On the weekend, the world is emerald. Beach foam. Park roam. Mall as home. We make the most of togetherness, forget we are houseless. When we park for the night, I reassure my daughter that this is temporary. Every time, she touches my hand. And she asks is it? Fate is a cruel bureaucrat behind a curtain. Pull those strings, make us hunger. Tomorrow, chance might make itself known: a phone call, a lotto ticket, a house falling from the sky. My daughter always wants to wear her ruby red slip-ons.

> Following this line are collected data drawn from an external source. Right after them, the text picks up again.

(* ===== verification/EventLoop.v ===== *)
(** * Interleavings on the JavaScript event loop (spec section 5)

    [loadMoreTransactions] has no in-flight guard of its own: it relies on
    the "View More" button being disabled while [isLoading] is set.  Two
    invocations whose fetches overlap both read the same render's page and
    cursor, so the page is appended twice ([raw_double_click]).  Through
    the UI ([double_click]: two clicks on the button before the first
    fetch settles) the second click finds the button disabled, and the
    pair behaves as one click. *)

From stdpp Require Import base list options strings.
From S2P Require Import Prelude Types Remote Scenario Async Hooks App Handlers Sessions.

Open Scope js_scope.

(** [loadMoreTransactions] invoked twice, then both fetches settled. *)
Definition raw_double_click : list (@Event State) :=
  [Invoke loadMoreTransactions; Invoke loadMoreTransactions; Settle 0; Settle 0].

(** Two clicks on the button before the first fetch settles. *)
Definition double_click : list (@Event State) :=
  [Invoke (handler ViewMoreClick); Invoke (handler ViewMoreClick); Settle 0].

(** Select employee [a], then employee [b] before [a]'s list arrives;
    [b]'s fetch settles first. *)
Definition crossed_selects (a b : Employee) : list (@Event State) :=
  [Invoke (handler (SelectChange (Some a))); Invoke (handler (SelectChange (Some b)));
   Settle 1; Settle 0].

(** Run the event loop as far as the remote's answers are known. *)
(** What the screen shows of a configuration: the requests in flight, the
    select's loading label and entries, the list, and [isLoading]. *)
Definition observe (c : option (@Config State)) :
    option (list Request * string * list Employee * option (list Transaction) * bool) :=
  (fun c => (map req (tasks c), loadingLabel (cur c), selectItems (cur c),
             transactions (cur c), isLoading (cur c))) <$> c.

Ltac loop_solve :=
  app_run;
  repeat first
    [ progress (unfold step_event, spawn, resume in *; simpl in *)
    | match goal with H : ?l = _ |- context [?l] => rewrite H; simpl end ];
  try reflexivity.

Section Interleavings.
Context (R : Remote).

(** C4. Two [loadMoreTransactions] in flight at once (the UI not disabling
    the button) both fetch the page after the displayed one and both
    append the displayed page: it is shown twice.  The spec (section 5)
    requires the mutations to be serialised independently of the UI. *)
Theorem concurrent_loads_duplicate_page s p n p' :
  employeeId s = None -> paginatedTransactions s = Some p ->
  Page.nextPage p = Some n -> n <> 0%N ->
  fetchTransactionsPage R (Some n) = Resolved p' ->
  exists c, exec R raw_double_click (Cfg s []) = Some c /\ tasks c = [] /\
    transactions (cur c) =
      Some (allTransactions s ++ Page.data p ++ Page.data p ++ Page.data p').
Proof.
  intros Hf Hp Hn Hn0 Hp'.
  assert (truthy (Some n) = true) as Ht by (apply truthy_N_iff, Hn0).
  unfold raw_double_click. eexists. split; [loop_solve|].
  split; [done|]. unfold transactions. simpl. rewrite Hf. simpl. by rewrite <- !app_assoc.
Qed.

(** C5. Through the UI, a second click while the first one's fetch is in
    flight finds the button disabled and issues nothing: the two clicks
    leave exactly the state one click leaves. *)
Theorem double_click_appends_once s p n p' :
  idle s -> paginatedTransactions s = Some p ->
  Page.nextPage p = Some n -> n <> 0%N ->
  fetchTransactionsPage R (Some n) = Resolved p' ->
  exec R double_click (Cfg s []) = Some (Cfg (session R [ViewMoreClick] s) []).
Proof.
  intros Hidle Hp Hn Hn0 Hp'.
  cbn [session handler]. rewrite (idle_clickable s p n), (loadMore_ok R s s p n p') by done.
  destruct Hidle as (Hf & Hi & Htl).
  assert (truthy (Some n) = true) as Ht by (apply truthy_N_iff, Hn0).
  unfold double_click, handler.
  unfold viewMoreClickable, shouldShowViewMore, viewMoreDisabled, js_not in *.
  loop_solve. destruct s; simpl in *; subst; reflexivity.
Qed.

(** C17. [loadTransactionsByEmployee] keeps whichever response settles
    last: when the user selects [a] then [b] and [b]'s transactions arrive
    before [a]'s, the filter shows [b] while the list shows [a]'s
    transactions.  (Whether the select is disabled while [isLoading] is up
    to [InputSelect], which is not part of [src/].) *)
Theorem crossed_selects_show_wrong_list s a b la lb :
  Employee.id a <> ""%string -> Employee.id b <> ""%string ->
  fetchTransactionsForEmployee R (Employee.id a) = Resolved la ->
  fetchTransactionsForEmployee R (Employee.id b) = Resolved lb ->
  exists c, exec R (crossed_selects a b) (Cfg s []) = Some c /\ tasks c = [] /\
    employeeId (cur c) = Some (Employee.id b) /\ transactions (cur c) = Some la.
Proof.
  intros Ha Hb Hla Hlb.
  assert (truthy (Some (Employee.id b)) = true) as Ht by by apply truthy_string_iff.
  rewrite <- String.eqb_neq in Ha, Hb.
  unfold crossed_selects, handler. eexists. split; [loop_solve|].
  unfold transactions. simpl. by rewrite Ht.
Qed.

(** C14. The mount on the event loop, one settlement at a time: the
    effect first asks for the employees only, while the select shows
    "Loading employees..." and no entry; once they arrive the select offers
    the sentinel then the employees, and the first page (cursor [null]) is
    requested while the list is still empty and [isLoading] set; once it
    arrives the list is that page and nothing is loading (spec section
    4.1, [initialLoad] ordering). *)
Theorem mount_fetches_in_order es p :
  listEmployees R = Resolved es -> fetchTransactionsPage R None = Resolved p ->
  let c1 := step_event R (Invoke (handler Rendered)) (Cfg initialState []) in
  let c2 := c1 ≫= step_event R (Settle 0) in
  let c3 := c2 ≫= step_event R (Settle 0) in
  observe c1 = Some ([ListEmployees], "Loading employees..."%string, [], Some [], true) /\
  observe c2 = Some ([TransactionsPage None], ""%string, EMPTY_EMPLOYEE :: es, Some [], true) /\
  observe c3 = Some ([], ""%string, EMPTY_EMPLOYEE :: es, Some (Page.data p), false).
Proof. intros Hes Hp. unfold observe, handler. split_and!; loop_solve. Qed.
End Interleavings.

Lemma concurrent_loads_duplicate_page_witness :
  exists c, exec remote raw_double_click (Cfg mounted []) = Some c /\ tasks c = [] /\
    transactions (cur c) = Some ([] ++ [t1; t2] ++ [t1; t2] ++ [t3]).
Proof.
  apply (concurrent_loads_duplicate_page remote mounted (Page.mk [t1; t2] (Some 1%N)) 1%N
           (Page.mk [t3] None)).
  - vm_compute. reflexivity.
  - vm_compute. reflexivity.
  - reflexivity.
  - lia.
  - reflexivity.
Defined.

Lemma double_click_appends_once_witness :
  exec remote double_click (Cfg mounted []) =
    Some (Cfg (session remote [ViewMoreClick] mounted) []).
Proof.
  apply (double_click_appends_once remote mounted (Page.mk [t1; t2] (Some 1%N)) 1%N
           (Page.mk [t3] None)).
  - vm_compute. split_and!; reflexivity.
  - vm_compute. reflexivity.
  - reflexivity.
  - lia.
  - reflexivity.
Defined.

Lemma mount_fetches_in_order_witness :
  let c1 := step_event remote (Invoke (handler Rendered)) (Cfg initialState []) in
  let c2 := c1 ≫= step_event remote (Settle 0) in
  let c3 := c2 ≫= step_event remote (Settle 0) in
  observe c1 = Some ([ListEmployees], "Loading employees..."%string, [], Some [], true) /\
  observe c2 = Some ([TransactionsPage None], ""%string, EMPTY_EMPLOYEE :: [ann], Some [], true) /\
  observe c3 = Some ([], ""%string, EMPTY_EMPLOYEE :: [ann], Some [t1; t2], false).
Proof. apply (mount_fetches_in_order remote [ann] (Page.mk [t1; t2] (Some 1%N))); reflexivity. Defined.

Lemma crossed_selects_show_wrong_list_witness :
  exists c, exec remote (crossed_selects ann bob) (Cfg mounted []) = Some c /\ tasks c = [] /\
    employeeId (cur c) = Some "2"%string /\ transactions (cur c) = Some [t4].
Proof.
  apply (crossed_selects_show_wrong_list (paged_remote [ann; bob] [[t1; t2]; [t3]] [("1", [t4]); ("2", [t1])])
           mounted ann bob [t4] [t1]).
  - vm_compute. discriminate.
  - vm_compute. discriminate.
  - reflexivity.
  - reflexivity.
Defined.
(* ===== verification/InputCheckbox.v ===== *)
(** * The [InputCheckbox] component
      ([src/src/components/InputCheckbox/index.tsx])

    A controlled checkbox: its props are [id], [checked] (defaulting to
    [false] when absent), [disabled] and [onChange]; its change handler
    calls [onChange] with the negation of [checked]; it renders a container
    [div], a [label] whose class list carries the checked/disabled
    modifiers and which points at the [input] by id, and the [input].
    [onChange] returns the parent's reaction, of any type [A].
    [React.memo] and [useCallback] only avoid recomputation: rendering is a
    function of the props, so they are not modelled. *)

From stdpp Require Import base list options strings.
From S2P Require Import Prelude.

Open Scope js_scope.

Record Props (A : Type) := MkProps {
  id : string;
  checked : option bool;
  disabled : option bool;
  onChange : bool -> A
}.
Arguments MkProps {A} id checked disabled onChange.
Arguments id {A} _.
Arguments checked {A} _.
Arguments disabled {A} _.
Arguments onChange {A} _ _.

(** [checked = false] in the parameter list: the default applies when the
    prop is absent. *)
Definition checkedValue {A} (props : Props A) : bool := default false (checked props).

(** [handleChange] (lines 7-9). *)
Definition handleChange {A} (props : Props A) : A := onChange props (negb (checkedValue props)).

(** [classNames(base, { name: cond, ... })]: the base class followed by
    every name whose condition is truthy, separated by spaces. *)
Definition classNames (base : string) (conds : list (string * bool)) : string :=
  String.concat " " (base :: map fst (filter (fun c => c.2 = true) conds)).

(** [`RampInputCheckbox-${id}`] *)
Definition elementId (id : string) : string := "RampInputCheckbox-" +:+ id.

Record Label := MkLabel { label_className : string; htmlFor : string }.
Record Input (A : Type) := MkInput {
  input_id : string;
  input_type : string;
  input_className : string;
  input_checked : bool;
  input_disabled : option bool;
  input_onChange : A
}.
Record Rendered (A : Type) := MkRendered {
  container_className : string;
  testId : string;
  label : Label;
  input : Input A
}.
Arguments input_id {A} _.
Arguments input_checked {A} _.
Arguments input_onChange {A} _.
Arguments label {A} _.
Arguments input {A} _.
Arguments testId {A} _.

(** The rendered tree (lines 11-28); the input's change event runs
    [handleChange]. *)
Definition InputCheckbox {A} (props : Props A) : Rendered A :=
  MkRendered _ "RampInputCheckbox--container" (elementId (id props))
    (MkLabel
       (classNames "RampInputCheckbox--label"
          [("RampInputCheckbox--label-checked", checkedValue props);
           ("RampInputCheckbox--label-disabled", truthy (disabled props))])
       (elementId (id props)))
    (MkInput _ (elementId (id props)) "checkbox" "RampInputCheckbox--input"
       (checkedValue props) (disabled props) (handleChange props)).
(* ===== verification/Feed.v ===== *)
(** * The displayed feed in every interleaving (spec sections 4.1 and 5)

    Whatever order the UI events and the settlements come in, and whatever
    the remote answers (a page of its feed or a rejection), the unfiltered
    list the component displays, [allTransactions] followed by the latest
    page, is a prefix of the feed: pages [0..k] for some [k], in order,
    none twice, none skipped.  The invariant [feed_inv] adds to
    [Gating.gated_inv] the state's position on the feed ([feed_ok]) and,
    for every task in flight, the page its continuation will append
    ([feed_task]): a "View More" task's render displayed the page the
    hook still holds, because no other page fetch can run meanwhile
    ([Gating.ui_at_most_one_page_fetch]). *)

From stdpp Require Import base list options strings relations.
From S2P Require Import Prelude Types Remote Scenario Async Hooks App Handlers Sessions Gating.

Open Scope js_scope.

(** The remote's pages along the cursor chain are those of [ps], when it
    answers at all: the first page for [null], the next page for a page's
    cursor. *)
Definition feed_consistent (R : Remote) (ps : list Page) : Prop :=
  (forall p, fetchTransactionsPage R None = Resolved p -> ps !! 0 = Some p) /\
  (forall k p n p', ps !! k = Some p -> Page.nextPage p = Some n ->
     fetchTransactionsPage R (Some n) = Resolved p' -> ps !! S k = Some p').

(** The first [k] pages of the feed, concatenated. *)
Definition feed_prefix (ps : list Page) (k : nat) : list Transaction :=
  concat (map Page.data (take k ps)).

(** The state holds no page and nothing accumulated, or page [k] of the
    feed after the pages before it. *)
Definition feed_ok (ps : list Page) (s : State) : Prop :=
  (paginatedTransactions s = None /\ allTransactions s = []) \/
  exists k p, ps !! k = Some p /\ paginatedTransactions s = Some p /\
    allTransactions s = feed_prefix ps k.

(** What a task in flight will do to the feed: an initial load started
    with no page; its page fetch, while there is still no page; a "View
    More" whose render displayed the page the hook holds; an employee's
    fetch, which leaves the feed alone. *)
Definition feed_task (s : State) (t : @Pending State) : Prop :=
  (exists snap, first_await (loadAllTransactions snap) = Some t /\
     paginatedTransactions snap = None) \/
  (exists snap, first_await (kind_prog KLoadAllPage snap "") = Some t /\
     paginatedTransactions snap = None /\ paginatedTransactions s = None) \/
  (exists snap, first_await (loadMoreTransactions snap) = Some t /\
     paginatedTransactions snap = paginatedTransactions s) \/
  (exists i, first_await (loadTransactionsByEmployee i) = Some t).

Record feed_inv (ps : list Page) (c : @Config State) : Prop := {
  fi_gated : gated_inv c;
  fi_state : feed_ok ps (cur c);
  fi_tasks : Forall (feed_task (cur c)) (tasks c)
}.

(** ** The feed and its prefixes *)

Lemma serves_consistent R ps : serves R None ps -> feed_consistent R ps.
Proof.
  intros Hs. split.
  - inversion Hs as [c p Hp|c p n qs Hp]; subst; rewrite Hp; by intros ? [= <-].
  - remember None as c eqn:E. clear E. induction Hs as [c p Hp Hl|c p m qs Hp Hm Hm0 Hqs IH];
      intros [|k] p0 n p' Hk Hn Hf; simplify_eq/=.
    + destruct qs as [|q qs]; inversion Hqs; simplify_eq/=; congruence.
    + by apply (IH k p0 n p').
Qed.

Lemma feed_prefix_S ps k p : ps !! k = Some p -> feed_prefix ps (S k) = feed_prefix ps k ++ Page.data p.
Proof. intros Hk. unfold feed_prefix. by rewrite (take_S_r _ _ _ Hk), concat_map_snoc. Qed.

Lemma feed_prefix_NoDup ps k : NoDup (concat (map Page.data ps)) -> NoDup (feed_prefix ps k).
Proof.
  unfold feed_prefix. rewrite <- (take_drop k ps) at 1. rewrite map_app, concat_app.
  intros H. by apply NoDup_app in H as [? _].
Qed.

(** The unfiltered list of a state on the feed is a prefix of it. *)
Lemma feed_ok_displayed ps s :
  feed_ok ps s ->
  exists k, k <= length ps /\
    allTransactions s ++ js_or (Page.data <$> paginatedTransactions s) [] = feed_prefix ps k.
Proof.
  intros [[-> ->]|(k & p & Hk & -> & ->)]; [by exists 0; split; [lia|]|].
  exists (S k). split; [apply lookup_lt_Some in Hk; lia|]. by rewrite (feed_prefix_S _ _ p).
Qed.

(** ** Tasks *)

Lemma count_zero {A} (P : A -> bool) l : length (List.filter P l) = 0 -> Forall (fun t => P t = false) l.
Proof.
  induction l as [|x l IH]; simpl; [done|]. destruct (P x) eqn:Hx; simpl; [lia|].
  intros H. constructor; [done|by apply IH].
Qed.

(** Only the two page tasks read the hook's page: a task that waits for
    something else has the same meaning in every state. *)
Lemma feed_task_other s s' t : feed_task s t -> is_page t = false -> feed_task s' t.
Proof.
  intros [H|[(snap & Hf & _)|[(snap & Hf & _)|H]]] Hp; [by left| | |by do 3 right].
  - simpl in Hf. injection Hf as <-. done.
  - unfold loadMoreTransactions in Hf. case_match; [|done]. injection Hf as <-. done.
Qed.

Lemma feed_task_frame s s' t :
  paginatedTransactions s' = paginatedTransactions s -> feed_task s t -> feed_task s' t.
Proof. intros E. unfold feed_task. by rewrite E. Qed.

(** A program that keeps the page and the accumulated list, and whose
    first fetch (if any) is a task of the feed. *)
Lemma feed_spawn ps s ts p :
  feed_ok ps s -> Forall (feed_task s) ts ->
  paginatedTransactions (advance p s).1 = paginatedTransactions s ->
  allTransactions (advance p s).1 = allTransactions s ->
  (forall t, first_await p = Some t -> feed_task s t) ->
  feed_ok ps (cur (spawn p (Cfg s ts))) /\ Forall (feed_task (cur (spawn p (Cfg s ts)))) (tasks (spawn p (Cfg s ts))).
Proof.
  intros Hok Hts Ep Ea Hnew. rewrite spawn_tasks.
  assert (cur (spawn p (Cfg s ts)) = (advance p s).1) as -> by (unfold spawn; simpl; by destruct (advance p s)).
  split; [unfold feed_ok; by rewrite Ep, Ea|]. simpl.
  apply Forall_app. split; [by eapply Forall_impl; [exact Hts|intros t; apply feed_task_frame]|].
  destruct (first_await p) as [t|]; [|done]. constructor; [|done].
  apply (feed_task_frame s); [done|by apply Hnew].
Qed.

(** ** Starting a handler *)

(** No handler touches the page or the accumulated list before its first
    fetch. *)
Lemma handler_keeps_feed ev snap s :
  paginatedTransactions (advance (handler ev snap) s).1 = paginatedTransactions s /\
  allTransactions (advance (handler ev snap) s).1 = allTransactions s.
Proof.
  destruct ev as [|[e|]|]; cbn [handler];
    unfold loadEffect, handleEmployeeChange, loadAllTransactions, loadTransactionsByEmployee,
      loadMoreTransactions;
    repeat case_match; simpl; done.
Qed.

Lemma loadAll_task s ts t :
  gated_inv (Cfg s ts) -> first_await (loadAllTransactions s) = Some t -> feed_task s t.
Proof.
  intros H Ht. destruct (employees s) as [es|] eqn:He.
  { rewrite loadAll_skip in Ht by (left; by rewrite He). done. }
  left. exists s. split; [done|]. by destruct (inv_no_employees _ H He).
Qed.

Lemma handler_task ev s ts t :
  gated_inv (Cfg s ts) -> first_await (handler ev s) = Some t -> feed_task s t.
Proof.
  intros H. destruct ev as [|[e|]|]; cbn [handler].
  - unfold loadEffect. case_match; [by apply (loadAll_task s ts)|done].
  - destruct (String.eqb (Employee.id e) "") eqn:Ee.
    + apply String.eqb_eq in Ee. rewrite change_clear by done. by apply (loadAll_task s ts).
    + apply String.eqb_neq in Ee. rewrite change_select by done. intros Ht. do 3 right. by exists (Employee.id e).
  - done.
  - case_match; [|done]. intros Ht. do 2 right. left. by exists s.
Qed.

Lemma feed_invoke ps ev c : feed_inv ps c -> feed_inv ps (spawn (handler ev (cur c)) c).
Proof.
  intros [H Hok Hts]. destruct c as [s ts]. simpl in *.
  destruct (handler_keeps_feed ev s s) as [Ep Ea].
  destruct (feed_spawn ps s ts (handler ev s)) as [Hok' Hts']; [done..|intros t; by apply (handler_task ev s ts t)|].
  constructor; [by apply (inv_invoke ev (Cfg s ts))|done|done].
Qed.

(** ** Settling a fetch *)

Section Settle.
Context (R : Remote) (ps : list Page).

(** A settled task that keeps the page and the accumulated list. *)
Lemma feed_settle_frame c i t :
  feed_inv ps c -> tasks c !! i = Some t ->
  paginatedTransactions (advance (resume R t) (cur c)).1 = paginatedTransactions (cur c) ->
  allTransactions (advance (resume R t) (cur c)).1 = allTransactions (cur c) ->
  (forall t', first_await (resume R t) = Some t' -> feed_task (cur c) t') ->
  feed_inv ps (spawn (resume R t) (Cfg (cur c) (delete i (tasks c)))).
Proof.
  intros [H Hok Hts] Hi Ep Ea Hnew.
  destruct (feed_spawn ps (cur c) (delete i (tasks c)) (resume R t)) as [Hok' Hts'];
    [done|by apply Forall_delete|done..|].
  constructor; [by apply inv_settle|done|done].
Qed.

(** A settled page task that ends: the other tasks in flight wait for
    something else than a page, so the new page means nothing to them. *)
Lemma feed_settle_page c i t s' o :
  feed_inv ps c -> tasks c !! i = Some t -> is_page t = true ->
  advance (resume R t) (cur c) = (s', Finished o) -> feed_ok ps s' ->
  feed_inv ps (spawn (resume R t) (Cfg (cur c) (delete i (tasks c)))).
Proof.
  intros [H Hok Hts] Hi Hp Ha Hok'. constructor; [by apply inv_settle| |].
  - by rewrite (spawn_finished (resume R t) (Cfg (cur c) (delete i (tasks c))) s' o Ha).
  - rewrite (spawn_finished (resume R t) (Cfg (cur c) (delete i (tasks c))) s' o Ha), app_nil_r. simpl.
    pose proof (count_delete is_page _ _ _ Hi) as Cp. rewrite Hp in Cp.
    pose proof (inv_page _ H) as Hpc.
    assert (count is_page (delete i (tasks c)) = 0) as C0 by (destruct (transactionsLoading (cur c)); lia).
    pose proof (count_zero is_page _ C0) as Hnp.
    pose proof (Forall_delete _ _ i Hts) as Hts'.
    apply Forall_forall. intros t' Ht'.
    apply (feed_task_other (cur c)); [by eapply Forall_forall|by eapply Forall_forall in Hnp].
Qed.

(** While an employee task is in flight there is no page. *)
Lemma emp_task_no_page c i t :
  gated_inv c -> tasks c !! i = Some t -> is_emp t = true -> paginatedTransactions (cur c) = None.
Proof.
  intros H Hi He. pose proof (count_delete is_emp _ _ _ Hi) as Ce. rewrite He in Ce.
  destruct (inv_no_employees _ H) as [Hp _]; [apply (inv_emp_none _ H); lia|done].
Qed.

Lemma feed_settle c i t :
  feed_consistent R ps -> feed_inv ps c -> tasks c !! i = Some t ->
  feed_inv ps (spawn (resume R t) (Cfg (cur c) (delete i (tasks c)))).
Proof.
  intros [Hc0 HcS] Hf Hi. pose proof (Forall_lookup_1 _ _ _ _ (fi_tasks _ _ Hf) Hi) as Ht.
  destruct Ht as [(snap & Ht & Hs)|[(snap & Ht & Hs & Hp0)|[(snap & Ht & Hs)|(j & Ht)]]].
  - unfold loadAllTransactions in Ht. case_match; [|done]. injection Ht as <-.
    apply feed_settle_frame; [done|done|unfold resume; simpl; by destruct_fetched..|].
    unfold resume. simpl. destruct_fetched; simpl; [|done].
    intros t' [= <-]. right; left. exists snap. split_and!; [done|done|].
    by eapply emp_task_no_page; [apply Hf|exact Hi|].
  - simpl in Ht. injection Ht as <-. rewrite <- Hs in Hp0.
    destruct (fi_state _ _ Hf) as [[_ Ha]|(k & p & _ & Hp & _)]; [|congruence].
    unfold paginatedTransactions in Hs.
    destruct (fetchTransactionsPage R (nextCursor (Hook.data (paginatedHook snap)))) as [v|e] eqn:Hv.
    + eapply feed_settle_page; [done|done|done|unfold resume; simpl; rewrite Hv; reflexivity|].
      rewrite Hs in Hv. right. exists 0, v. split_and!; [by apply Hc0|done|done].
    + apply feed_settle_frame; [done|done|unfold resume; simpl; by rewrite Hv..].
  - unfold loadMoreTransactions in Ht. destruct (truthy (nextPageOf snap)) eqn:Hn; [|done].
    injection Ht as <-. destruct (truthy_nextPage snap Hn) as (p & n & Hp & Hnp & _).
    destruct (fi_state _ _ Hf) as [[Hp' _]|(k & p0 & Hk & Hp' & Ha)]; [congruence|].
    assert (p0 = p) as -> by congruence.
    unfold paginatedTransactions in Hp.
    destruct (fetchTransactionsPage R (Some n)) as [p'|e] eqn:Hv.
    + eapply feed_settle_page; [done|done|done|unfold resume, paginatedTransactions; simpl; rewrite Hp; simpl; rewrite Hnp, Hv; reflexivity|].
      right. exists (S k), p'. simpl.
      split_and!; [by apply (HcS k p n p')|done|]. rewrite (feed_prefix_S _ _ p Hk).
      unfold allTransactions in Ha. by rewrite <- Ha.
    + apply feed_settle_frame; [done|done|unfold resume, paginatedTransactions; simpl; rewrite Hp; simpl; by rewrite Hnp, Hv..].
  - injection Ht as <-.
    apply feed_settle_frame; [done|done|unfold resume; simpl; by destruct_fetched..].
Qed.
End Settle.

Lemma feed_inv_initial ps : feed_inv ps (Cfg initialState []).
Proof. constructor; [apply inv_initial|by left|done]. Qed.

Lemma ui_reachable_feed R ps c : feed_consistent R ps -> ui_reachable R c -> feed_inv ps c.
Proof.
  intros Hc Hr. unfold ui_reachable in Hr. remember (Cfg initialState []) as c0 eqn:E.
  assert (feed_inv ps c0) as H0 by (subst; apply feed_inv_initial). clear E.
  induction Hr as [c|c1 c2 c3 Hs _ IH]; [done|]. apply IH.
  destruct Hs as [ev c|i t c Hi]; [by apply feed_invoke|by apply feed_settle].
Qed.

(** C21. In every interleaving the UI can drive, whatever the remote
    answers along its feed [ps] (the page for each cursor, or a
    rejection), the unfiltered list, [allTransactions] then the latest
    page, is the first [k] pages of the feed for some [k]: in order, no
    page twice and none skipped; it is what the list shows when no
    filter is set, and it has no duplicate when the feed has none (spec
    section 5 and section 8, first property). *)
Theorem ui_feed_prefix R ps c :
  feed_consistent R ps -> ui_reachable R c ->
  exists k, k <= length ps /\
    allTransactions (cur c) ++ js_or (Page.data <$> paginatedTransactions (cur c)) [] =
      feed_prefix ps k /\
    (employeeId (cur c) = None -> transactions (cur c) = Some (feed_prefix ps k)) /\
    (NoDup (concat (map Page.data ps)) -> NoDup (feed_prefix ps k)).
Proof.
  intros Hc Hr. destruct (feed_ok_displayed ps (cur c)) as (k & Hk & Hd).
  { apply (fi_state _ _ (ui_reachable_feed R ps c Hc Hr)). }
  exists k. split_and!; [done|done| |apply feed_prefix_NoDup].
  intros Hf. unfold transactions. by rewrite Hf, <- Hd.
Qed.

Lemma ui_feed_prefix_witness :
  exists k, k <= length pages /\
    allTransactions (cur mount_page_in_flight) ++
      js_or (Page.data <$> paginatedTransactions (cur mount_page_in_flight)) [] =
      feed_prefix pages k /\
    (employeeId (cur mount_page_in_flight) = None ->
       transactions (cur mount_page_in_flight) = Some (feed_prefix pages k)) /\
    (NoDup (concat (map Page.data pages)) -> NoDup (feed_prefix pages k)).
Proof.
  apply (ui_feed_prefix remote); [|apply mount_page_in_flight_reachable].
  apply serves_consistent. eapply serves_more; [reflexivity|reflexivity|lia|].
  apply serves_last; reflexivity.
Defined.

Curse Loop in The Housing Crisis

We are wreckage. A shipwreck nail is the first ingredient. Ingredients to make a curse include a sheet of metal, spite, a site. Sight unseen, us homeless are invisible, are many. How many times must I explain to Centrelink that yes I have “a house”. Our house, an amber station wagon, the back windows blacked out. Outside, we live in car parks, sea breeze for aircon. Their con: yes, we can support you… in approximately six to nine months. Months of this, of move-on notices–it’s enough to drive a man to curse. Curse the government, curse the rich, curse the bureaucracy, curse their heartlessness. Heart hungers. Hungry to see them held accountable. My account is emotionally empty, without water or salt: a ghost sea. See us sleeping rough, how we shiver. Shivering winter, my daughter’s lungs mucous and emergency. Emergency, offer her shelter while I pace the car park, restless. Restless, I go down to the shipwreck not far from this hospital and I prise a nail free. Free country if you’re wealthy, but if you’re poor, all you have is the crisis, the anger. Angry words carved into metal stolen from a worksite: the names of those in charge, the man who “served” us at the dole place. Place it in the ground at a location I shall not disclose. This close, chant and spit rip rain from sky. Sigh as hands shake, curse ends, torrent licks, bitumen floods. Flooded engine: just my luck, car won’t start. Startled and scarred, my daughter in her hospital bed, waiting for me to return, unsure if I ever will—how do you come back from this–she too is wreckage.


fall

as in downstairs into me over this the small ways a poem does
as if asteroid meteorite comet carving a path back to the expanse
of helium from which it was born mind the gaps I worry about my
89 year old mother in the bathroom at the shops walking the possibility of a hip, shattered on cement porcelain carpet her skin
a net of bruise, catching each day she asks why pre-dawn has arisen on
her leg her arm her hand sometimes we clasp things as they fall, I
explain to her, and she laughs tells me how the world is sliding into her
that old mate, gravity i cut her hair straight white cascade of plume
stories and lineage scatter as if feather to the floor when she showers,
she walks out with her mane over her face, head bent forward The
Grudge, I cry and we laugh such music circumvents dust and
ornaments chimes in the way memory is a chorus of birds each morn’
so past autumn, she is winter forevermore we both know a day will
come when the pull pulls her down to the ground and she will not
get up how a body without a spirit is a weight incalculable to carry
the fervour of blood’s cascade keeps us up at night, when we talk, my
mother imparts all the spells she has not yet taught my grimoire
expands as hers wanes, gibbous such is the way magic descends
night kisses her thigh and a nebula, purple in the loam blossoms

Scott-Patrick Mitchell is a WA-based queer non-binary poet who lives on Whadjuk Noongar Country. They were the recipient of 2022’s  Red Room Poetry Fellowship, Westerly’s 2022 Mid-Career Fellowship and the 2023 winner of The XYZ Prize for Innovation in Spoken Word. Their debut poetry collection Clean (Upswell Publishing, 2022) was shortlisted for The Prime Minister’s Literary Awards, The WA Premier’s Book Awards, The Victorian Premier’s Literary Awards and internationally in The Read Rainbow’s Best LGBTIQA+ Books of 2022 Awards. Mitchell is currently completing their second poetry collection which explores the parallel between the fragile ecosystem of the marine park Perth Canyon and the fragility of the houseless crisis taking  place in WA’s coastal car parks.